A longer exposure of the same gel as that shown in Fig. 2C allowed detection of a partial bubble arc (Fig. 2C'), generated upon bidirectional replication from ars1. In addition, a straight line emerged from the spots of accumulated intermediates extending upward and to the left in a diagonal fashion (Fig. 2C'). This signal corresponded to double-Y intermediates generated when the counterclockwise-advancing fork entered the fragment until it encountered the clockwise fork arrested at the barriers. These observations showed that in a significant fraction of the plasmid molecules replication termination occurred at the barriers.

Location of RFB1.

The spots of accumulated intermediates showed in Fig. 2 appeared on the simple-Y arc to the right of the inflexion point. This indicated that RFBs were located closer to the HindIII site. Therefore, to locate the DNA sequence required for RFB1, we analyzed a fragment spanning 383 bp next to the HindIII site (Fig. 3A). This fragment was cloned into pIRT2 and two restriction fragments of the resulting plasmid (p3′Rebs) (Fig. 3B) were analyzed. 2D gels showed a single strong spot of a specific Y-shaped intermediate corresponding to RFB1 (Fig. 3C and D). Replication termination structures were also visible (Fig. 3C and D), indicating termination at the barrier.

FIG. 3.

FIG. 3.

Location of barrier RFB1. (A) NTS of S. pombe rDNA where the location of the 383-bp sequence analyzed below is indicated. (B) Diagram of plasmid p3′Rebs obtained upon insertion of the aforementioned 383-bp sequence (internal arc) between ars1 and LEU2 of pIRT2. (C and D) 2D gels of the PvuII-BstEII and AatII-EcoRV fragments of p3′Rebs, respectively. Black arrowhead points to the spot of accumulated replication intermediates induced by RFB1. The open arrowhead indicates the arc of bubble-containing intermediates. The arrow points to the signal generated by replication termination structures due to fork meeting at the barrier. The probe used was the same as that for Fig. 2.

The 17-bp binding sequence for the rRNA transcription terminator factor reb1p is required and sufficient to induce replication fork arrest at RFB2 and RFB3.

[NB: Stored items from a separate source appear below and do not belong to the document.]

Lemma match_at_sound (s g : string) :
  match_at s = Some g ->
  exists o c post, s = (o ++ g ++ c ++ post)%string /\ In o OPENING /\ In c CLOSING
                   /\ g <> ""%string /\ free CLOSING g.
Proof.
  unfold match_at. destruct (class_prefix OPENING s) as [|n] eqn:E; [discriminate|].
  destruct (class_prefix_some OPENING s n E) as [o [x [Ho [-> Hlen]]]].
  rewrite <- Hlen, drop_append.
  destruct (before_closing x) as [[|a g']|] eqn:Eg; try discriminate.
  intros [= <-].
  destruct (before_closing_sound x _ Eg) as [rest [-> [Hr Hclear]]].
  destruct (class_prefix CLOSING rest) as [|m] eqn:Er; [contradiction|].
  destruct (class_prefix_some CLOSING rest m Er) as [c [post [Hc [-> _]]]].
  exists o, c, post. split; [reflexivity|]. split; [exact Ho|]. split; [exact Hc|].
  split; [discriminate|].
  apply (clear_free CLOSING _ (c ++ post)%string); [apply CLOSING_nonempty | exact Hclear].
Qed.

Lemma search_skip (pre rest : string) :
  clear_before OPENING pre rest -> search (pre ++ rest)%string = search rest.
Proof.
  intros Hclear. induction pre as [|a pre IH]; [reflexivity|].
  change (String a pre ++ rest)%string with (String a (pre ++ rest)%string).
  cbn [search]. unfold match_at at 1.
  rewrite (clear_before_head OPENING a pre rest Hclear).
  apply IH. now apply (clear_before_tail OPENING a).
Qed.

Lemma search_found (s g : string) : match_at s = Some g -> search s = Some g.
Proof. intros H. destruct s; cbn [search]; now rewrite H. Qed.

Lemma search_sound (s g : string) :
  search s = Some g ->
  exists pre o c post, s = (pre ++ o ++ g ++ c ++ post)%string /\ In o OPENING
                       /\ In c CLOSING /\ g <> ""%string /\ free CLOSING g.
Proof.
  induction s as [|a s IH]; cbn [search].
  - destruct (match_at ""%string) eqn:E; [|discriminate]. intros [= <-].
    destruct (match_at_sound _ _ E) as [o [c [post H]]]. now exists ""%string, o, c, post.
  - destruct (match_at (String a s)) eqn:E.
    + intros [= <-]. destruct (match_at_sound _ _ E) as [o [c [post H]]].
      now exists ""%string, o, c, post.
    + intros H. destruct (IH H) as [pre [o [c [post [-> Hrest]]]]].
      now exists (String a pre), o, c, post.
Qed.

(** The text the pattern is searched in: the text of the value,
    stripped, without tabs. *)
Definition department_text (float_str : Q -> string) (dept_str : cell) : string :=
  Text.remove_char Text.TAB (Text.strip (astype_str float_str dept_str)).

(** X6.  [_extract_campus] returns the content of the first pair of
    brackets.  A missing value gives None.  When the department text is
    [pre], an opening bracket (full-width or ASCII), a non-empty [g]
    without closing bracket, a closing bracket, and a rest, and [pre]
    holds no opening bracket, the result is [g] stripped.  Conversely
    every result is the stripped content [g] of such a pair, never empty
    before stripping and never holding a closing bracket.  So a
    department with two bracket pairs gives the first content:
    内分泌科（外滩） gives 外滩, and CCU病房（心血管内科）（外滩） gives
    心血管内科. *)
Theorem extract_campus_first_pair :
  forall float_str : Q -> string,
    _extract_campus float_str NaN = None
    /\ (forall dept_str pre o g c post,
          isna dept_str = false ->
          department_text float_str dept_str = (pre ++ o ++ g ++ c ++ post)%string ->
          In o OPENING -> In c CLOSING -> g <> ""%string ->
          free OPENING pre -> free CLOSING g ->
          _extract_campus float_str dept_str = Some (Text.strip g))
    /\ (forall dept_str campus,
          _extract_campus float_str dept_str = Some campus ->
          exists pre o g c post,
            department_text float_str dept_str = (pre ++ o ++ g ++ c ++ post)%string
            /\ In o OPENING /\ In c CLOSING /\ g <> ""%string /\ free CLOSING g
            /\ campus = Text.strip g)
    /\ _extract_campus float_str (Str "内分泌科（外滩）") = Some "外滩"%string
    /\ _extract_campus float_str (Str "CCU病房（心血管内科）（外滩）")
       = Some "心血管内科"%string
    /\ _extract_campus float_str (Str "内分泌科 (月湖 )") = Some "月湖"%string
    /\ _extract_campus float_str (Str "内分泌科") = None.
Proof.
  intros float_str. split; [reflexivity|]. split; [|split].
  - intros dept_str pre o g c post Hna Htext Ho Hc Hg Hpre Hfree.
    unfold _extract_campus. rewrite Hna. fold (department_text float_str dept_str).
    rewrite Htext, search_skip.
    + rewrite (search_found _ g); [reflexivity|]. now apply match_at_found.
    + apply free_clear; [intros w Hw; apply in_app_iff; now left | exact Hpre |].
      apply in_app_iff. now left.
  - intros dept_str campus. unfold _extract_campus.
    destruct (isna dept_str); [discriminate|].
    fold (department_text float_str dept_str).
    destruct (search (department_text float_str dept_str)) as [g|] eqn:E; [|discriminate].
    intros [= <-].
    destruct (search_sound _ g E) as [pre [o [c [post [Hs [Ho [Hc [Hg Hfree]]]]]]]].
    exists pre, o, g, c, post. repeat split; assumption.
  - repeat split; vm_compute; reflexivity.
Qed.
(** * Control Toolbox: LTI systems and the HPIPM transcription

    A shallow embedding of
      - ct/core/systems/LTISystem.h           (module [LTISystem])
      - ct/optcon/solver/lqp/HPIPMInterface.hpp (module [HPIPMInterface])

    Scalars ([double], [SCALAR]) are idealised as the elements of an
    ordered field [R] with exact arithmetic; fixed-size Eigen matrices
    [Eigen::Matrix<SCALAR, p, q>] are MathComp matrices ['M[R]_(p, q)],
    so that dimensions are carried by the types as the C++ templates do.
    A [std::vector] is a [seq] whose indexing fails outside the vector, a
    [double*] is the name of the buffer it points to, and a member
    function is a function from the object before the call to the result
    of the call, which is a value or an exception.

    The module [Binary64] repeats the numerical code of LTISystem.h, and
    the offset of the transcription, over IEEE 754 binary64 numbers: it
    shows on explicit inputs what rounding does to the statements that
    are proved over the exact field. *)

From Stdlib Require Import String.
From HB Require Import structures.
From mathcomp Require Import ssreflect ssrfun ssrbool eqtype ssrnat seq choice.
From mathcomp Require Import fintype finfun bigop order ssralg ssrnum ssrint rat.
From mathcomp Require Import matrix mxalgebra div.
From Stdlib Require PrimFloat FloatOps ZArith.

Set Implicit Arguments.
Unset Strict Implicit.
Unset Printing Implicit Defensive.

Import GRing.Theory Num.Theory Order.Theory.
Local Open Scope ring_scope.

(** ** Failure of a call

    The sources fail in two ways: by throwing [std::runtime_error] and by
    violating a precondition of the library they call (an Eigen block or
    a [std::vector] index out of range), which Eigen reports through
    [eigen_assert] and which is undefined behaviour otherwise. *)

Inductive exn : Type :=
  | runtime_error of string
  | eigen_assert
  | out_of_range
  | length_error.

Inductive result (T : Type) : Type :=
  | Ok of T
  | Raise of exn.

Arguments Ok {T} _.
Arguments Raise {T} _.

Definition bind (S T : Type) (r : result S) (k : S -> result T) : result T :=
  match r with
  | Ok v => k v
  | Raise e => Raise e
  end.

Notation "r >>= k" := (bind r k) (at level 58, left associativity).

(** The call returns normally, with a value that satisfies [Q]. *)
Definition returns (T : Type) (r : result T) (Q : T -> Prop) : Prop :=
  exists2 v, r = Ok v & Q v.

(** [for (size_t i = lo; i < hi; i++) body], threading the state. *)
Definition for_loop (S : Type) (lo hi : nat) (body : nat -> S -> result S)
    (s : S) : result S :=
  foldl (fun acc i => acc >>= body i) (Ok s) (iota lo (hi - lo)).

(** [v[i]] of a [std::vector]: defined only inside the vector. *)
Definition at_ (T : Type) (s : seq T) (i : nat) : result T :=
  if onth s i is Some v then Ok v else Raise out_of_range.

(** [v[i] = w] of a [std::vector]. *)
Definition assign (T : Type) (s : seq T) (i : nat) (w : T) : result (seq T) :=
  if (i < size s)%N then Ok (take i s ++ w :: drop i.+1 s)
  else Raise out_of_range.

(** [v.resize(k, fill)]: the first elements are kept, new ones are [fill]. *)
Definition resize (T : Type) (k : nat) (fill : T) (s : seq T) : seq T :=
  take k s ++ nseq (k - size s) fill.
(** [complex_pow] of complexobject.c *)
Definition complex_pow (a b : float * float) : result value :=
  let p :=
    if is_zero (snd b) && (fst b =? F64.floor (fst b))%float
       && (abs (fst b) <=? 100)%float
    then c_powi a (integral_part (fst b))
    else c_pow a b in
  match p with
  | None => Raise (ZeroDivisionError "zero to a negative or complex power")
  | Some (re, im) =>
      if is_infinity re || is_infinity im
      then Raise (OverflowError "complex exponentiation")
      else Ok (VComplex re im)
  end.

(** [float_pow] of floatobject.c.  The C library's [errno] is not
    modelled: the overflow of [pow] is read off its infinite result. *)
Definition float_pow (iv iw : float) : result value :=
  if is_zero iw then Ok (VFloat one)
  else if is_nan iv then Ok (VFloat iv)
  else if is_nan iw then Ok (VFloat (if (iv =? one)%float then one else iw))
  else if is_infinity iw then
    let iv := abs iv in
    if (iv =? one)%float then Ok (VFloat one)
    else if Bool.eqb (0 <? iw)%float (1 <? iv)%float then Ok (VFloat (abs iw))
    else Ok (VFloat zero)
  else if is_infinity iv then
    let odd := F64.is_odd_integer iw in
    if (0 <? iw)%float then Ok (VFloat (if odd then iv else abs iv))
    else Ok (VFloat (if odd then F64.copysign zero iv else zero))
  else if is_zero iv then
    if (iw <? 0)%float
    then Raise (ZeroDivisionError "0.0 cannot be raised to a negative power")
    else Ok (VFloat (if F64.is_odd_integer iw then iv else zero))
  else if (iv <? 0)%float && negb (iw =? F64.floor iw)%float then
    (* Negative numbers raised to fractional powers become complex. *)
    complex_pow (iv, zero) (iw, zero)
  else
    let negate_result := (iv <? 0)%float && F64.is_odd_integer iw in
    let iv := if (iv <? 0)%float then (- iv)%float else iv in
    if (iv =? one)%float then Ok (VFloat (if negate_result then - one else one)%float)
    else
      let ix := libm_pow rt iv iw in
      if is_infinity ix
      then Raise (OverflowError "(34, 'Numerical result out of range')")
      else Ok (VFloat (if negate_result then - ix else ix)%float).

As mentioned before, S. pombe rDNA contains two identical 17-bp binding sequences for the transcription termination protein reb1p (30, 44). Both termination signals are included in the fragment where RFBs were mapped (Fig. 2). To address if these binding sequences are also DNA cis-acting elements for the remaining barriers RFB2 and RFB3, we tested the capacity of a 229-bp fragment, containing both reb1p binding sites (Fig. 4A), to arrest replication forks. This fragment was cloned in the proper orientation into pIRT2 (pRebs) (Fig. 4B). The 2D gel of the PvuII-BstEII fragment containing the insert showed two signals of accumulated intermediates at the expected positions on the simple-Y arc (Fig. 4D), indicating that this fragment contains the cis-acting signals required for RFB2 and RFB3. We removed one of the 17-bp binding sequences (the one closer to ars1) from this plasmid (the modified insert is shown in Fig. 4B). As a consequence of this deletion, one of the spots was missing in the 2D gel of the resulting plasmid pRebsΔBS and only the spot closer to the inflexion of the Y arc remained (Fig. 4E). These results indicated that reb1p binding sites are essential cis-acting signals for RFB2 and RFB3 and that they function independently. When both binding sites were placed further apart by inserting a 787-bp sequence between them (Fig. 4C), the two fork arrest positions also appeared to be separated from each other as indicated by the new relative locations of the spots in the corresponding 2D gel (compare panels F and D of Fig. 4). In addition, we found that the 17-bp sequence was not only necessary but also sufficient for fork arrest. A synthetic sequence identical to the reb1p binding site inserted into pIRT2 (Fig. 4G) induced fork arrest in the (+) orientation (Fig. 4H) and had no effect in the opposite (−) orientation (Fig. 4I).

FIG. 4.

FIG. 4.

Characterization of barriers RFB2 and RFB3. (A) Detail of the NTS indicating the location of the 229-bp sequence analyzed below. This sequence contains both 17-bp reb1p binding sites (striped boxes). (B) Diagram of plasmid pRebs obtained upon insertion of the above-mentioned 229-bp sequence between ars1 and LEU2 of pIRT2. The modified insert in pRebsΔBS, where one of the reb1p binding sites was removed, is also shown. (C) Diagram of pRebs-derived pRebsSEP plasmid, in which both reb1p binding sites were separated further by inserting a 787-bp sequence between them (open box). (D through F) 2D gel analyses of the PvuII-BstEII fragment from pRebs, pRebsΔBS, and pRebsSEP, respectively. Arrowheads point to the spots of accumulated replication intermediates induced by barriers RFB2 and RFB3. (G) Diagram of plasmids pRebBS(+) and pRebBS(−), where the 17-bp reb1p binding sequence was inserted in both orientations into pIRT2. Only the (+) orientation of the sequence is indicated above the diagram. (H and I) 2D gels of the AatII-EcoRV fragment of pRebBS(+) and pRebBS(−), respectively. The arrowhead in panel H points to the spot of the accumulated replication intermediate induced by the reb1p binding sequence only in the (+) orientation. The probe used in these autoradiograms was the same as that used for Fig. 2.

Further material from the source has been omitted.